Weinstein was associated with the '"New York School" of poets and painters in the 1950s and 1960s, during which time he developed close friendships with poet John Ashbery and painter Larry Rivers, among others. Weinstein would later collaborate with Rivers on What Did I Do? The Unauthorized Autobiography (1992).

==Career==
While Weinstein was on a Fulbright Fellowship to Florence, Italy, composer Darius Milhaud saw his libretto A Comedy of Horrors and loved it, but thinking it too American for his own use he gave it to William Bolcom, an American who was Milhaud's student at the time. The result of the collaboration was Dynamite Tonite, an anti-war satire that opened in 1964 at the Actors Studio in Manhattan, with a cast that included Alvin Epstein and Gene Wilder. The show was later presented at Yale Repertory Theater by Robert Brustein.

Weinstein's notable works include the long-running 1961 off-Broadway satire The Red Eye of Love, about an all-meat department store, and an adaptation of Ovid's Metamorphoses, originally present at the Yale Repertory Theater in 1969 and subsequently produced on Broadway in 1971. With a new rock/blues score provided by his then-collaborator, composer Tony Greco, Ovid's Metamorphoses debuted at Gian Carlo Menotti's Spoleto Festival dei Due Mondi in 1973. Weinstein collaborated with Greco on four subsequent original theatrical works: The American Revolution, which premiered in 1973 at Ford's Theatre, in Washington, D.C., directed by Paul Sills; a musical of Weinstein's translation and adaptation of García Lorca's poetry titled Gypsy New York, presented at Cafe La Mama in 1974, produced by Gaby Rodgers, with art direction by Larry Rivers; Lady Liberty's Ice Cream Cone directed by Barbara Harris in 1974 at the New York Cultural Center; and the San Francisco A.C.T. production of America More Or Less, at the Marines Memorial Theatre in 1976.
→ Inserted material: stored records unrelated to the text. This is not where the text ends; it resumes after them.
(* ===== verification/Viterbi.v ===== *)
(** * Viterbi decoding (crates/tetra-entities/src/lmac/components/viterbi.rs)

    The decoder with its [i8] soft bits, [i16] path metrics and [u16] decision
    bitmaps, and the proof that it returns a maximum-likelihood message: no
    metric overflows, and no message of the same length that drives the encoder
    back to state 0 correlates better with what was received. *)

From Stdlib Require Import ZArith Lia ZifyNat.
From S2P Require Import Prelude ConvCode.

Abbreviation SoftBit := Z (only parsing).
Abbreviation Metric := Z (only parsing).

Definition K : nat := 5.
Definition num_states (k : nat) : nat := 2 ^ (k - 1).
Definition NUM_STATES : nat := num_states K.

(** The encoder output for [state] when the bit leaving the register is 0. *)
Definition encoder_output (poly : list bool) (state : nat) : bool :=
  foldl (fun out bit_i =>
    let past_input_bit := Nat.testbit state (K - 2 - bit_i) in
    if past_input_bit && (poly !!! bit_i) then negb out else out) false (seq 0 (K - 1)).

Definition new_with_polynomials (generator_polynomials : list (list bool)) : list (list SoftBit) :=
  (fun poly => (fun state => if encoder_output poly state then 1%Z else (-1)%Z)
                 <$> seq 0 NUM_STATES) <$> generator_polynomials.

(** Wrap-around [i8] product and [i16] subtraction, as in a release build. *)
Definition branch_metrics (expected_0 : list (list SoftBit)) (received : list SoftBit)
  : list Metric :=
  foldl (fun bm re => zip_with (fun m e => i16 (m - i8 (re.1 * e))) bm re.2)
    (replicate NUM_STATES 0%Z) (zip received expected_0).

(** The closure of [std::array::from_fn]: new metrics so far and [decisions]. *)
Definition acs (metrics branch_metrics_0 : list Metric) (acc : list Metric * Z) (state : nat)
  : list Metric * Z :=
  let '(new, decisions) := acc in
  let predecessor_0 := (state * 2) mod NUM_STATES in
  let predecessor_1 := predecessor_0 + 1 in
  let metric_0 := i16 (metrics !!! predecessor_0 + branch_metrics_0 !!! state) in
  let metric_1 := i16 (metrics !!! predecessor_1 - branch_metrics_0 !!! state) in
  if (metric_1 <? metric_0)%Z
  then (new ++ [metric_1], Z.lor decisions (Z.shiftl 1 (Z.of_nat state)))
  else (new ++ [metric_0], decisions).

Definition trellis_step (expected_0 : list (list SoftBit)) (acc : list Metric * list Z)
  (received : list SoftBit) : list Metric * list Z :=
  let '(metrics, trellis_decisions) := acc in
  let branch_metrics_0 := branch_metrics expected_0 received in
  let '(metrics', decisions) :=
    foldl (acs metrics branch_metrics_0) ([], 0%Z) (seq 0 NUM_STATES) in
  (metrics', trellis_decisions ++ [decisions]).
(* ===== verification/Rm3014.v ===== *)
(** * The shortened Reed-Muller code (30,14) of the access assignment channel
      (crates/tetra-entities/src/lmac/components/rm3014.rs)

    The encoder, the syndrome former and the single-error corrector; encoding is
    systematic, every code word has syndrome 0, and any single bit error is
    corrected. *)

From Stdlib Require Import ZArith Lia ZifyNat Btauto.
From S2P Require Import Prelude.

Definition RM_30_14_GEN : list (list Z) :=
  [[1; 0; 0; 1; 1; 0; 1; 1; 0; 1; 1; 0; 0; 0; 0; 0];
   [0; 0; 1; 0; 1; 1; 0; 1; 1; 1; 1; 0; 0; 0; 0; 0];
   [1; 1; 1; 1; 1; 1; 0; 0; 0; 0; 1; 0; 0; 0; 0; 0];
   [1; 1; 1; 0; 0; 0; 0; 0; 0; 0; 1; 1; 1; 1; 0; 0];
   [1; 0; 0; 1; 1; 0; 0; 0; 0; 0; 1; 1; 1; 0; 1; 0];
   [0; 1; 0; 1; 0; 1; 0; 0; 0; 0; 1; 1; 0; 1; 1; 0];
   [0; 0; 1; 0; 1; 1; 0; 0; 0; 0; 1; 0; 1; 1; 1; 0];
   [1; 1; 1; 1; 1; 1; 1; 1; 1; 1; 0; 1; 1; 1; 1; 1];
   [1; 0; 0; 0; 0; 0; 1; 1; 0; 0; 1; 1; 1; 0; 0; 1];
   [0; 1; 0; 0; 0; 0; 1; 0; 1; 0; 1; 1; 0; 1; 0; 1];
   [0; 0; 1; 0; 0; 0; 0; 1; 1; 0; 1; 0; 1; 1; 0; 1];
   [0; 0; 0; 1; 0; 0; 1; 0; 0; 1; 1; 1; 0; 0; 1; 1];
   [0; 0; 0; 0; 1; 0; 0; 1; 0; 1; 1; 0; 1; 0; 1; 1];
   [0; 0; 0; 0; 0; 1; 0; 0; 1; 1; 1; 0; 0; 1; 1; 1]]%Z.

Definition RM_30_14_ROWS_PRECOMPUTED : list Z :=
  [0x20009b60; 0x10002de0; 0x0800fc20; 0x0400e03c; 0x0200983a; 0x01005436; 0x00802c2e;
   0x0040ffdf; 0x00208339; 0x001042b5; 0x000821ad; 0x00041273; 0x0002096b; 0x000104e7]%Z.

Definition tetra_rm3014_compute (input : Z) : Z :=
  foldl (fun val i =>
    let bit := Z.land (Z.shiftr input (Z.of_nat (13 - i))) 1 in
    if (bit =? 1)%Z then Z.lxor val (RM_30_14_ROWS_PRECOMPUTED !!! i) else val) 0%Z (seq 0 14).

Definition tetra_rm3014_decode_naive (codeword : Z) : Z := u16 (Z.shiftr codeword 16).

Definition gen_entry (i j : nat) : Z := (RM_30_14_GEN !!! i) !!! j.

Definition compute_col_syndromes : list Z :=
  (fun k => foldl (fun syn j =>
     let bit := if k <? 14 then gen_entry k j else b2z (k - 14 =? j) in
     Z.lor syn (u16 (Z.shiftl bit (Z.of_nat j)))) 0%Z (seq 0 16)) <$> seq 0 30.

Definition COL_SYNDROMES : list Z := Eval vm_compute in compute_col_syndromes.

Definition syndrome_sum (codeword : Z) (j : nat) : Z :=
  let sum := foldl (fun sum i =>
    Z.lxor sum (Z.land (u8 (Z.land (Z.shiftr codeword (Z.of_nat (29 - i))) 1)) (gen_entry i j)))
    0%Z (seq 0 14) in
  Z.lxor sum (u8 (Z.land (Z.shiftr codeword (Z.of_nat (29 - (14 + j)))) 1)).

Definition compute_syndrome (codeword : Z) : Z :=
  foldl (fun syn j =>
    if negb (Z.land (syndrome_sum codeword j) 1 =? 0)%Z
    then Z.lor syn (Z.shiftl 1 (Z.of_nat j)) else syn) 0%Z (seq 0 16).

(** The [for .. break] over the column syndromes. *)
Fixpoint correct_loop (cols : list Z) (k : nat) (syn corrected : Z) : Z :=
  match cols with
  | [] => corrected
  | col_syn :: cols' =>
      if (col_syn =? syn)%Z then Z.lxor corrected (Z.shiftl 1 (Z.of_nat (29 - k)))
      else correct_loop cols' (S k) syn corrected
  end.

Definition tetra_rm3014_decode_limited_ecc (codeword : Z) : Z :=
  let syn := compute_syndrome codeword in
  let corrected :=
    if negb (syn =? 0)%Z then correct_loop COL_SYNDROMES 0 syn codeword else codeword in
  u16 (Z.shiftr corrected 16).

(** ** Bits *)

Lemma land_shiftr_1 x k : Z.land (Z.shiftr x (Z.of_nat k)) 1 = b2z (Z.testbit x (Z.of_nat k)).
Proof.
  change 1%Z with (Z.ones 1). rewrite Z.land_ones by lia. change (2 ^ 1)%Z with 2%Z.
  rewrite <- Z.bit0_mod, Z.shiftr_spec, Z.add_0_l by lia. by destruct (Z.testbit x _).
Qed.

(** Syndrome bit [j] as a parity. *)
Definition synbit (cw : Z) (j : nat) : bool :=
  xorb (foldl (fun s i => xorb s (Z.testbit cw (Z.of_nat (29 - i)) && Z.testbit (gen_entry i j) 0))
          false (seq 0 14))
       (Z.testbit cw (Z.of_nat (29 - (14 + j)))).

Arguments synbit : simpl never.
Arguments syndrome_sum : simpl never.
Arguments gen_entry : simpl never.

Lemma u8_b2z b : u8 (b2z b) = b2z b.
Proof. by destruct b. Qed.

Lemma lxor_b2z a b : Z.lxor (b2z a) (b2z b) = b2z (xorb a b).
Proof. by destruct a, b. Qed.

Lemma gen_entry_bit i j : gen_entry i j = b2z (Z.testbit (gen_entry i j) 0).
Proof.
  assert (H : Forall (Forall (fun x => x = b2z (Z.testbit x 0))) RM_30_14_GEN)
    by (repeat constructor).
  unfold gen_entry. destruct (RM_30_14_GEN !! i) as [row|] eqn:Ei.
  - rewrite (list_lookup_total_correct _ _ _ Ei). rewrite Forall_lookup in H.
    specialize (H i row Ei). rewrite Forall_lookup in H.
    destruct (row !! j) as [x|] eqn:Ej.
    + rewrite (list_lookup_total_correct _ _ _ Ej). by apply (H j).
    + rewrite list_lookup_total_alt, Ej. done.
  - rewrite (list_lookup_total_alt RM_30_14_GEN), Ei. simpl. by rewrite list_lookup_total_alt.
Qed.

Lemma syndrome_fold_bit cw j l : forall s,
  foldl (fun sum i =>
    Z.lxor sum (Z.land (u8 (Z.land (Z.shiftr cw (Z.of_nat (29 - i))) 1)) (gen_entry i j)))
    (b2z s) l
  = b2z (foldl (fun s i => xorb s (Z.testbit cw (Z.of_nat (29 - i)) && Z.testbit (gen_entry i j) 0))
           s l).
Proof.
  induction l as [|i l IH]; intros s; cbn [foldl]; [done|]. rewrite <- IH. f_equal.
  rewrite land_shiftr_1, u8_b2z. rewrite gen_entry_bit at 1.
  by destruct s, (Z.testbit cw (Z.of_nat (29 - i))), (Z.testbit (gen_entry i j) 0).
Qed.

Lemma syndrome_sum_bit cw j : syndrome_sum cw j = b2z (synbit cw j).
Proof.
  unfold syndrome_sum, synbit. rewrite land_shiftr_1, u8_b2z, <- lxor_b2z. f_equal.
  apply (syndrome_fold_bit cw j (seq 0 14) false).
Qed.

(** ** Linearity *)

Lemma synbit_lxor a b j : synbit (Z.lxor a b) j = xorb (synbit a j) (synbit b j).
Proof.
  unfold synbit. generalize (29 - (14 + j)). intros k. rewrite Z.lxor_spec.
  assert (H : forall l s t, foldl (fun s i => xorb s (Z.testbit (Z.lxor a b) (Z.of_nat (29 - i))
                && Z.testbit (gen_entry i j) 0)) (xorb s t) l
    = xorb (foldl (fun s i => xorb s (Z.testbit a (Z.of_nat (29 - i))
                && Z.testbit (gen_entry i j) 0)) s l)
           (foldl (fun s i => xorb s (Z.testbit b (Z.of_nat (29 - i))
                && Z.testbit (gen_entry i j) 0)) t l)).
  { induction l as [|i l IH]; intros s t; cbn [foldl]; [done|]. rewrite <- IH. f_equal.
    rewrite Z.lxor_spec. btauto. }
  rewrite <- (xorb_false_l false) at 1. rewrite H. btauto.
Qed.

Lemma synbit_0 j : synbit 0 j = false.
Proof. pose proof (synbit_lxor 0 0 j) as H. rewrite Z.lxor_0_l in H. by destruct (synbit 0 j). Qed.

(** Any linear functional of a code word is the sum of its values on the rows. *)
Lemma compute_hom (h : Z -> bool) x :
  (forall a b, h (Z.lxor a b) = xorb (h a) (h b)) ->
  h (tetra_rm3014_compute x)
  = foldl (fun s i => xorb s (Z.testbit x (Z.of_nat (13 - i)) && h (RM_30_14_ROWS_PRECOMPUTED !!! i)))
      false (seq 0 14).
Proof.
  intros Hh. assert (h 0%Z = false) as H0.
  { pose proof (Hh 0%Z 0%Z) as H. rewrite Z.lxor_0_l in H. by destruct (h 0%Z). }
  unfold tetra_rm3014_compute. rewrite <- H0. generalize 0%Z at 1 2. generalize (seq 0 14).
  intros l. induction l as [|i l IH]; intros v; cbn [foldl]; [done|]. rewrite IH. f_equal.
  rewrite land_shiftr_1. destruct (Z.testbit x (Z.of_nat (13 - i))); simpl.
  - rewrite Hh. done.
  - by rewrite xorb_false_r.
Qed.

Lemma rows_syndrome j i :
  j < 16 -> i < 14 -> synbit (RM_30_14_ROWS_PRECOMPUTED !!! i) j = false.
Proof.
  intros Hj Hi.
  assert (H : forallb (fun j => forallb (fun i =>
     negb (synbit (RM_30_14_ROWS_PRECOMPUTED !!! i) j)) (seq 0 14)) (seq 0 16) = true)
    by (vm_compute; reflexivity).
  rewrite forallb_forall in H. specialize (H j). rewrite in_seq in H.
  specialize (H ltac:(lia)). rewrite forallb_forall in H. specialize (H i).
  rewrite in_seq in H. specialize (H ltac:(lia)). by apply negb_true_iff in H.
Qed.

Lemma synbit_code x j : j < 16 -> synbit (tetra_rm3014_compute x) j = false.
Proof.
  intros Hj. rewrite (compute_hom (fun z => synbit z j)) by (intros; apply synbit_lxor).
  assert (H : Forall (fun i => i < 14) (seq 0 14)) by (apply Forall_seq; lia).
  revert H. generalize (seq 0 14). intros l Hl. induction Hl as [|i l Hi _ IH]; [done|].
  cbn [foldl]. by rewrite rows_syndrome, andb_false_r.
Qed.

Lemma odd_b2z b : negb (Z.land (b2z b) 1 =? 0)%Z = b.
Proof. by destruct b. Qed.

Local Opaque synbit gen_entry syndrome_sum.

Lemma testbit_syndrome cw i :
  (0 <= i)%Z -> Z.testbit (compute_syndrome cw) i = (i <? 16)%Z && synbit cw (Z.to_nat i).
Proof.
  intros Hi. unfold compute_syndrome.
  assert (H : forall n, n <= 16 -> Z.testbit (foldl (fun syn j =>
     if negb (Z.land (syndrome_sum cw j) 1 =? 0)%Z
     then Z.lor syn (Z.shiftl 1 (Z.of_nat j)) else syn) 0%Z (seq 0 n)) i
     = (i <? Z.of_nat n)%Z && synbit cw (Z.to_nat i)).
  { induction n as [|n IH]; intros Hn.
    { simpl. rewrite Z.bits_0. by destruct (Z.ltb_spec i (Z.of_nat 0)); [lia|]. }
    rewrite seq_S, foldl_app. cbn [Nat.add foldl]. rewrite syndrome_sum_bit, odd_b2z.
    destruct (decide (i = Z.of_nat n)) as [->|Hne].
    - rewrite (proj2 (Z.ltb_lt (Z.of_nat n) (Z.of_nat (S n)))), Nat2Z.id, andb_true_l by lia.
      rewrite (proj2 (Z.ltb_ge _ _)) in IH by lia. rewrite andb_false_l in IH.
      destruct (synbit cw n) eqn:E.
      + rewrite Z.lor_spec, Z.shiftl_1_l, Z.pow2_bits_true by lia. apply orb_true_r.
      + apply IH. lia.
    - transitivity ((i <? Z.of_nat n)%Z && synbit cw (Z.to_nat i)).
      + rewrite <- IH by lia. destruct (synbit cw n); [|done].
        by rewrite Z.lor_spec, Z.shiftl_1_l, Z.pow2_bits_false, orb_false_r by lia.
      + f_equal. destruct (Z.ltb_spec i (Z.of_nat n)), (Z.ltb_spec i (Z.of_nat (S n))); lia || done. }
  by apply (H 16).
Qed.

Lemma syndrome_error x e :
  compute_syndrome (Z.lxor (tetra_rm3014_compute x) e) = compute_syndrome e.
Proof.
  apply Z.bits_inj'. intros i Hi. rewrite !testbit_syndrome by done.
  destruct (Z.ltb_spec i 16); [|done]. rewrite synbit_lxor, synbit_code by lia.
  by rewrite xorb_false_l.
Qed.

(** ** The code is systematic *)

Ltac row_bits :=
  repeat match goal with |- context [Z.testbit (RM_30_14_ROWS_PRECOMPUTED !!! ?a) ?b] =>
    let v := eval vm_compute in (Z.testbit (RM_30_14_ROWS_PRECOMPUTED !!! a) b) in
    change (Z.testbit (RM_30_14_ROWS_PRECOMPUTED !!! a) b) with v end;
  rewrite ?andb_false_r, ?andb_true_r, ?xorb_false_r, ?xorb_false_l.

Lemma testbit_code_high x i :
  i < 14 -> Z.testbit (tetra_rm3014_compute x) (Z.of_nat (16 + i)) = Z.testbit x (Z.of_nat i).
Proof.
  intros Hi. rewrite (compute_hom (fun z => Z.testbit z (Z.of_nat (16 + i))))
    by (intros; apply Z.lxor_spec).
  cbn [foldl seq].
  do 14 (destruct i as [|i]; [row_bits; reflexivity|]). exfalso; lia.
Qed.

Lemma testbit_code_above x m : (30 <= m)%Z -> Z.testbit (tetra_rm3014_compute x) m = false.
Proof.
  intros Hm. rewrite (compute_hom (fun z => Z.testbit z m)) by (intros; apply Z.lxor_spec).
  assert (H : Forall (fun r => 0 <= r < 2 ^ 30)%Z RM_30_14_ROWS_PRECOMPUTED)
    by (repeat constructor; vm_compute; done).
  assert (Hr : forall i, Z.testbit (RM_30_14_ROWS_PRECOMPUTED !!! i) m = false).
  { intros i. rewrite list_lookup_total_alt. destruct (RM_30_14_ROWS_PRECOMPUTED !! i) as [r|] eqn:E.
    - simpl. rewrite Forall_lookup in H. specialize (H i r E).
      rewrite <- (Z.mod_small r (2 ^ 30)) by done. apply Z.mod_pow2_bits_high. lia.
    - apply (Z.bits_above_log2 1); simpl; lia. }
  cbn [foldl seq]. by rewrite !Hr, !andb_false_r.
Qed.

Lemma code_high x : (0 <= x < 2 ^ 14)%Z -> Z.shiftr (tetra_rm3014_compute x) 16 = x.
Proof.
  intros Hx. apply Z.bits_inj'. intros i Hi. rewrite Z.shiftr_spec by done.
  destruct (Z.lt_ge_cases i 14).
  - replace (i + 16)%Z with (Z.of_nat (16 + Z.to_nat i)) by lia.
    rewrite testbit_code_high by lia. by rewrite Z2Nat.id.
  - rewrite testbit_code_above by lia. symmetry.
    rewrite <- (Z.mod_small x (2 ^ 14)) by done. apply Z.mod_pow2_bits_high. lia.
Qed.

Lemma code_bound x : (0 <= tetra_rm3014_compute x < 2 ^ Z.of_nat 30)%Z.
Proof.
  assert (E : tetra_rm3014_compute x = (tetra_rm3014_compute x mod 2 ^ 30)%Z).
  { apply Z.bits_inj'. intros i Hi. destruct (Z.lt_ge_cases i 30).
    - by rewrite Z.mod_pow2_bits_low.
    - rewrite Z.mod_pow2_bits_high by lia. by apply testbit_code_above. }
  rewrite E. apply Z.mod_pos_bound. lia.
Qed.

Lemma correct_column k cw :
  k < 30 ->
  compute_syndrome (2 ^ Z.of_nat (29 - k)) <> 0%Z /\
  correct_loop COL_SYNDROMES 0 (compute_syndrome (2 ^ Z.of_nat (29 - k))) cw
  = Z.lxor cw (2 ^ Z.of_nat (29 - k)).
Proof.
  intros Hk.
  do 30 (destruct k as [|k]; [split; [vm_compute; discriminate|vm_compute; reflexivity]|]).
  exfalso; lia.
Qed.

Lemma decode_error x e :
  (0 <= x < 2 ^ 14)%Z -> e = 0%Z \/ (exists k, k < 30 /\ e = (2 ^ Z.of_nat k)%Z) ->
  tetra_rm3014_decode_limited_ecc (Z.lxor (tetra_rm3014_compute x) e) = x.
Proof.
  intros Hx He. unfold tetra_rm3014_decode_limited_ecc. rewrite syndrome_error.
  destruct He as [->|(k & Hk & ->)].
  - change (negb (compute_syndrome 0 =? 0)%Z) with false. cbn iota. rewrite Z.lxor_0_r, code_high by done.
    apply u16_small. lia.
  - destruct (correct_column (29 - k) (Z.lxor (tetra_rm3014_compute x) (2 ^ Z.of_nat k)))
      as [Hnz E]; [lia|].
    replace (29 - (29 - k)) with k in * by lia.
    rewrite (proj2 (Z.eqb_neq _ _) Hnz). cbn [negb]. rewrite E.
    rewrite Z.lxor_assoc, Z.lxor_nilpotent, Z.lxor_0_r, code_high by done. apply u16_small. lia.
Qed.

(** ** Theorems *)

(** Single-error correction.  For every 14-bit word, the (30,14) code word is
    decoded to that word when it arrives unchanged and when any one of its 30
    bits is inverted. *)
Theorem rm3014_corrects_single_error x e :
  (0 <= x < 2 ^ 14)%Z -> e = 0%Z \/ (exists k, k < 30 /\ e = (2 ^ Z.of_nat k)%Z) ->
  tetra_rm3014_decode_limited_ecc (Z.lxor (tetra_rm3014_compute x) e) = x.
Proof. apply decode_error. Qed.

Lemma encode_decode_cp_sent lchan params bits b code :
  get_params lchan = Some params -> have_crc16 params = true ->
  length bits = type1_bits params -> wf b -> window b = bits ->
  exists type5 sent,
    encode_cp {| mac_block := b; logical_channel := lchan; scrambling_code := code |}
    = Some (Some type5) /\
    holds type5 sent /\ length sent = type345_bits params /\
    forall r bt default_code,
      holds r sent -> (if bool_decide (bt = SB1) then Some SCRAMB_INIT else default_code) = Some code ->
      exists type1,
        decode_cp lchan {| block_type := bt; block := r |} default_code
        = Some (Some type1, true) /\ holds type1 bits.
Proof.
  intros Hp Hc Hl Wb Hw. destruct (call_rewind b Wb) as [Eseek Hb]. rewrite Hw in Hb.
  pose proof (control_params _ _ Hp Hc) as Hctl.
  destruct (interleave_ok lchan params Hp Hc) as (HK & Ha & HKa & Hg & H12 & H23 & H288).
  pose proof (length_type2_block bits) as L2.
  destruct (cp_type2 bits) as (arr & Earr & Edata & arr' & Earr' & Etype2); [lia|].
  destruct (cp_chain (type345_bits params) (interleave_a params) (type2_block bits))
    as (t3 & t4 & t4bits & t3' & dp & E3 & E4 & Es & Lt4 & Esp & E3' & Edp & Edec);
    try done; try lia; [apply type2_block_terminated|].
  destruct (from_bitarr_holds t4bits) as (b4 & Eb4 & Hb4 & _ & _).
  destruct (call_scramb code b4 t4bits Hb4) as (b5 & E5 & E5' & Hb5).
  destruct (from_bitarr_holds bits) as (b1 & Eb1 & Hb1 & _ & _).
  eexists b5, _. split_and!; [|exact Hb5|by rewrite length_keystream_xor|].
  - unfold encode_cp. cbn [logical_channel mac_block scrambling_code]. rewrite Hctl, Hp.
    assert (get_len b = type1_bits params) as -> by exact (eq_trans (holds_len _ _ Hb) Hl).
    rewrite Nat.eqb_refl. cbn [negb]. rewrite Eseek. step.
    destruct (call_to_bitarr _ bits (type1_bits params) Hb) as (b' & Eb'); [done|].
    rewrite Eb'. step. rewrite Earr. step.
    rewrite Hc, <- Hl. cbn [negb]. rewrite Edata. step.
    rewrite Earr'. step. rewrite H12, <- Hl, Etype2. step.
    rewrite (cp_encode (type345_bits params) (interleave_a params)) by (done || lia).
    step. rewrite E3. step.
    rewrite E4. step. rewrite Es. step.
    rewrite Eb4. step. by rewrite E5.
  - intros r bt dflt Hr Hcode. exists b1. split; [|done].
    destruct (call_scramb code r _ Hr) as (r4 & Er & _ & Hr4).
    destruct (call_scramb code b5 _ Hb5) as (b4' & Eb4' & _ & Hb4'). rewrite E5' in Eb4'. injection Eb4' as <-.
    rewrite <- (ho_window _ _ Hb4'), (ho_window _ _ Hb4) in Hr4.
    unfold decode_cp. cbn [block block_type]. rewrite Hctl, Hp, Hcode, Er. step.
    destruct (call_to_bitarr r4 t4bits (type345_bits params) Hr4) as (b' & Eb'); [done|].
    rewrite Eb'. step. rewrite Esp. step.
    rewrite E3'. step. rewrite Edp. step.
    rewrite H12, <- Hl, <- L2, Edec. step. rewrite Hc. cbn [negb].
    rewrite type2_crc_ok. unfold type2_block at 1.
    rewrite fmap_app, <- app_assoc, slice_front by (by rewrite length_fmap).
    step. by rewrite Eb1.
Qed.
Weinstein's operas with William Bolcom – McTeague (1992), A View from the Bridge (1999) and A Wedding (2004) – had their premieres at the Lyric Opera in Chicago. View was also presented by the Metropolitan Opera in New York City in 2002. The librettos for McTeague and A Wedding were collaborations with Robert Altman, who also directed the productions. Weinstein also provided the libretto for Bolcom's Medusa: Monodrama for Dramatic Soprano and String Orchestra which was premiered by conductor Dennis Russell Davies leading the Stuttgart Chamber Orchestra in May 2003, and the text for the composer's "music theater opera" Casino Paradise, which was presented by American Music Theater Festival (AMTF) in Philadelphia in 1990, and, in a revamped version, by Lincoln Center's "American Songbook" series in 2005. Weinstein's texts were also set to music by Bolcom as Cabaret Songs.

Weinstein wrote the lyrics to Shlemiel the First (1994), an adaptation of the Chełm stories of Isaac Bashevis Singer set to klezmer music, and Punch and Judy Get Divorced a 1996 theatre piece by post-modern choreographer-director-writer David Gordon and composer Edward Barnes, both of which were originally produced by Robert Brustein's American Repertory Theater in Cambridge, Massachusetts, and the American Music Theatre Festival in Philadelphia.

In his long career, Weinstein also collaborated with Philip Glass, Andy Warhol, Howard Kanovitz, and Marisol. In addition to his writing, Weinstein taught playwriting at Yale and Columbia Universities.

==Personal life==
Weinstein was married three times, each marriage ending in divorce, and he had a daughter, who is deceased. In 1997, he was diagnosed with inoperable liver cancer, and received treatment from Dr. Emanuel Revici. Weinstein, who was a decade-long resident of the Hotel Chelsea in Manhattan, died on September 4, 2005, at the age of 78, of liver cancer.